Astral signals spatially bias cortical myosin recruitment to break symmetry and promote cytokinesis

Background: After anaphase, the segregated chromosomes are sequestered by cytokinesis into two separate daughter cells by a cleavage furrow formed by the actomyosin-based contractile ring. The failure to properly position the contractile ring between the segregated chromosomes can result in aneuploidy. In both C. elegans embryos and human cells, the central spindle regulates division-plane positioning in parallel with a second pathway that involves astral microtubules. Results: We combined genetic and pharmacological manipulations with live cell imaging to spatially separate the two division cues in a single cell. We demonstrate that the two pathways for furrow formation are mechanistically and genetically distinct. By following the distribution of green fluorescent protein (GFP)-tagged nonmuscle myosin, we have found that the astral pathway for furrow formation involves the negative regulation of cortical myosin recruitment.
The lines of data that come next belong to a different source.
(** * STORYBOARD: the generation pipeline and the audio player

    A shallow embedding of [src/types.ts] and [src/services/geminiService.ts].

    - The module is taken as loaded: the check of [process.env.API_KEY] at its
      top (lines 5-8) has passed.
    - The remote generative service is an oracle ([Remote]): nothing is assumed
      about what it answers, and every call may be rejected.
    - The builtins [JSON.parse] and [atob] are parameters of the development.
      [JSON.parse] is taken together with the annotation of line 87, at the
      declared type; numbers are integers, as the response schema asks.
    - The text that a template literal gives for a number of the response
      ([Number::toString]) is a parameter too, [numberToString]: on the
      platform it is the decimal digits of an integer up to 2^53, the
      shortest digits that read back as the same number beyond, and an
      exponent form from 10^21 on.  Nothing is assumed of it except where a
      theorem says so ([NumberPrinting]).  The counters of the code itself,
      which count clips, are printed in decimal.
    - [generateStoryboard] runs in a small state-and-error monad whose state
      holds the observable trace (progress callbacks, requests issued, console
      output) and the loop counter [clipCount].  The progress callback is the
      caller's; it is taken not to throw.
    - The player is a state machine over the two module variables
      [audioContext] and [currentSource], a heap of source nodes, the queue of
      the calls of [playAudio] suspended at their [await], and the log of what
      the platform and the caller observe.  The typed arrays and the Web Audio
      nodes behave as their standards say; the construction of the
      [AudioContext] is taken to succeed. *)

From Stdlib Require Import Strings.Byte Ascii ZArith QArith Lia.
From stdpp Require Import base list strings pretty.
An asymmetrically positioned spindle induces the asymmetric cortical accumulation of myosin. This cortical myosin behaves as a coherent contractile network. If the cortical network is nonuniform over the cell, the cortical contractile elements coalesce into a single furrow. This coalescence requires interconnections among contractile elements. Conclusions: We conclude that the two pathways of cleavage-furrow formation are mechanistically distinct. In particular, we conclude that the astral pathway for cleavage-furrow formation involves the negative regulation of myosin distribution by astral cues.